- Care home
Holly Park Care Home
Report from 3 December 2024 assessment
Contents
On this page
- Overview
- Assessing needs
- Delivering evidence-based care and treatment
- How staff, teams and services work together
- Supporting people to live healthier lives
- Monitoring and improving outcomes
- Consent to care and treatment
Effective
Effective – this means we looked for evidence that people’s care, treatment and support achieved good outcomes and promoted a good quality of life, based on best available evidence.
At our last assessment we rated this key question requires improvement. At this assessment, the rating has changed to good. This meant people’s outcomes were consistently good, and people’s feedback confirmed this. Some improvements were required to ensure records relating to people's capacity and consent were improved. People received support to access health and social care support and their needs were monitored. Teamwork was effective and there were good links with other relevant professionals. Effective systems were in place to support people moving into the home.
This service scored 71 (out of 100) for this area. Find out what we look at when we assess this area and How we calculate these scores.
Assessing needs
The provider made sure people’s care and treatment was effective by assessing and reviewing their health, care, wellbeing and communication needs with them. They used this information to formulate plans of care. People and relatives spoke positively about their experiences moving into the home. They felt this was well planned and supportive. One relative told us on the day of their arrival the staff were very welcoming, the room was all prepared and everything was explained clearly to them.
Delivering evidence-based care and treatment
The provider planned and delivered people’s care and treatment with them, including what was important and mattered to them. They did this in line with legislation and current evidence-based good practice and standards.
Care records provided evidence to show good practice guidance was followed. For example, processes were place to analyse and audit people's weights and falls. Records showed action had been taken to mitigate falls risks and where people were losing weight, referrals had been made to the GP and dietician and actions taken to increase people's nutritional intake. One relative complimented the home as their relative had gained weight since moving into the home.

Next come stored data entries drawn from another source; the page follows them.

Lemma md5_string_take s : take 16 (md5_string s) = md5_string s.
Proof. apply take_ge. unfold md5_string. by rewrite length_md5_Sum. Qed.

Lemma HEX_H s : RFC2831.HEX (RFC2831.H s) = hex_EncodeToString (md5_string s).
Proof. unfold RFC2831.HEX, RFC2831.H. by rewrite String.list_byte_of_string_of_list_byte. Qed.

Section Response.
Context {E : Type} {RA : RandApi E}.

(** The fields of the response to a challenge with these parameters. *)
Definition response_fields (username passwd realm nonce cnonce digestUri : string)
  : list (string * string * bool) :=
  [ ("charset", "utf-8", false); ("username", username, true); ("realm", realm, true);
    ("nonce", nonce, true); ("nc", "00000001", false); ("cnonce", cnonce, true);
    ("digest-uri", digestUri, true); ("maxbuf", "65536", false);
    ("response", RFC2831.response username realm passwd nonce "00000001" cnonce "auth" digestUri,
     false);
    ("qop", "auth", false) ].

Lemma response_rendered username passwd protocol serverId realm nonce ps e cn e' :
  rand_Read 30 e = (Ok cn, e') →
  ps !! "realm" = Some realm → ps !! "nonce" = Some nonce → ps !! "qop" = Some "auth" →
  generateChallengeReponse username passwd protocol serverId ps e =
  (Ok (Join (render <$> response_fields username passwd realm nonce (base64_EncodeToString cn)
              (protocol +:+ "/" +:+ serverId)) ","), e').
Proof.
  intros Hr H1 H2 H3. unfold generateChallengeReponse. rewrite H1, H2, H3.
  erewrite M_bind_ok by exact Hr. unfold mret, M_ret. apply (f_equal (λ x, (Ok x, e'))).
  unfold response_fields, RFC2831.response, RFC2831.KD, RFC2831.A1, RFC2831.A2.
  rewrite !HEX_H, !md5_string_take. unfold RFC2831.H. fold (md5_string).
  cbn -[md5_string hex_EncodeToString base64_EncodeToString String.append].
  unfold dquote. cbn [String.append]. rewrite ?string_app_assoc. cbn [String.append].
  rewrite ?string_app_assoc. cbn [String.append]. reflexivity.
Qed.

Lemma drop_last_no_byte c s : contains_byte c s = false → contains_byte c (drop_last s) = false.
Proof.
  induction s as [|a s IH]; [done|]. cbn [contains_byte drop_last].
  intros [Ha Hs]%orb_false_iff. destruct s; [done|].
  change (Ascii.eqb a c || contains_byte c (drop_last (String a0 s)) = false).
  by rewrite Ha, IH.
Qed.

Lemma strip_quotes_no_byte c v v' :
  strip_quotes v = Ok v' → contains_byte c v = false → contains_byte c v' = false.
Proof.
  unfold strip_quotes. destruct (_ && _); [|by intros [= <-]].
  destruct v as [|a v]; [done|]. cbn [tail_str].
  destruct v as [|b v]; [done|]. intros [= <-]. cbn [contains_byte].
  intros [_ H]%orb_false_iff. by apply (drop_last_no_byte c (String b v)).
Qed.

Lemma collect_no_byte c m l m' :
  collect_params m l = Ok m' → Forall (λ p, contains_byte c p = false) l →
  map_Forall (λ _ v, contains_byte c v = false) m →
  map_Forall (λ _ v, contains_byte c v = false) m'.
Proof.
  intros Hc Hl. revert m Hc. induction Hl as [|p l Hp _ IH]; intros m; [by intros [= <-]|].
  cbn [collect_params]. destruct (SplitN2 p "=") as [|k [|v [|]]] eqn:Hs; try done.
  unfold mbind, outcome_bind. destruct (strip_quotes v) as [v'| |] eqn:Hv; [|done..].
  intros Hc Hm. eapply IH; [done|]. apply map_Forall_insert_2; [|done].
  eapply strip_quotes_no_byte; [done|]. apply SplitN2_inv in Hs as [-> _].
  rewrite contains_byte_app in Hp. apply orb_false_iff in Hp as [_ Hp].
  cbn [contains_byte] in Hp. by apply orb_false_iff in Hp as [_ ?].
Qed.

Lemma challenge_no_comma challenge ps k v :
  getChallengeParams challenge = Ok ps → ps !! k = Some v → contains_byte "," v = false.
Proof.
  intros Hc Hv.
  exact (collect_no_byte "," ∅ _ ps Hc (Split_pieces challenge ",") (map_Forall_empty _) k v Hv).
Qed.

We observed good meal-time experiences over the course of the assessment. People were shown taster plates to support them with their choices. There was a varied choice of refreshments, meals and snacks. Everybody we spoke with said the quality of the meals had significantly improved and there were more fresh and homemade options. We spoke with the chefs and they told us they received clear information about people’s needs and wishes and incorporated this into the menu. They spoke passionately about their role and how it helped people to live healthy lives.
How staff, teams and services work together
The registered manager worked well across teams and services to support people. They made sure people only needed to tell their story once by sharing their assessment of needs when people moved between different services. People and relatives commented they had seen recent improvements in teamwork. Comments included, “Staff work well together and enjoy having a laugh with residents and relatives.” Staff spoke very highly about positive changes motivated by the new registered manager and valued working with other agencies. Comments included, “The care is excellent and we are a good team now.”
Supporting people to live healthier lives
The provider supported people to manage their health and wellbeing to maximise their independence, choice and control. Staff supported people to live healthier lives and where possible, reduce their future needs for care and support.
Processes were in place to ensure people were supported to access health and social care specialists for advice and guidance. People's care records showed input from GPs, district nurses, chiropodist, and other relevant health and social care professionals. We spoke to a health care professional and they confirmed staff knew how to respond to changes in people’s health and followed treatment plans effectively. They said, “Staff are kind and caring and know people very well.”
People and relatives said they felt well supported with their health needs and received support when this was required.
Monitoring and improving outcomes
The provider routinely monitored people’s care and treatment to continuously improve it. They ensured that outcomes were positive and consistent, and that they met both clinical expectations and the expectations of people themselves.
Processes were in place to ensure people's care and treatment was monitored. Charts were in place to monitor people's care relating to food and fluids, repositioning and hygiene needs. Records showed people who had recently moved into the service had made improvements, including increased mobility and gaining weight. One relative told us their relative had become much more sociable since they moved into the service. We saw staff were conscientious when recording details about people’s care and support.
Consent to care and treatment
The provider told people about their rights around consent and respected these when delivering person-centred care and treatment. Where people lacked capacity, assessments were in place. Improvements were required to records relating to best interest decisions, to ensure relevant documentation was robust and captured views and discussions fully.
People and relatives reported staff asked for consent before offering care and support. We observed staff routinely offering choices and options to people and taking time to listen to their wishes. A relative told us staff always asked their relative before providing care and checked they were happy.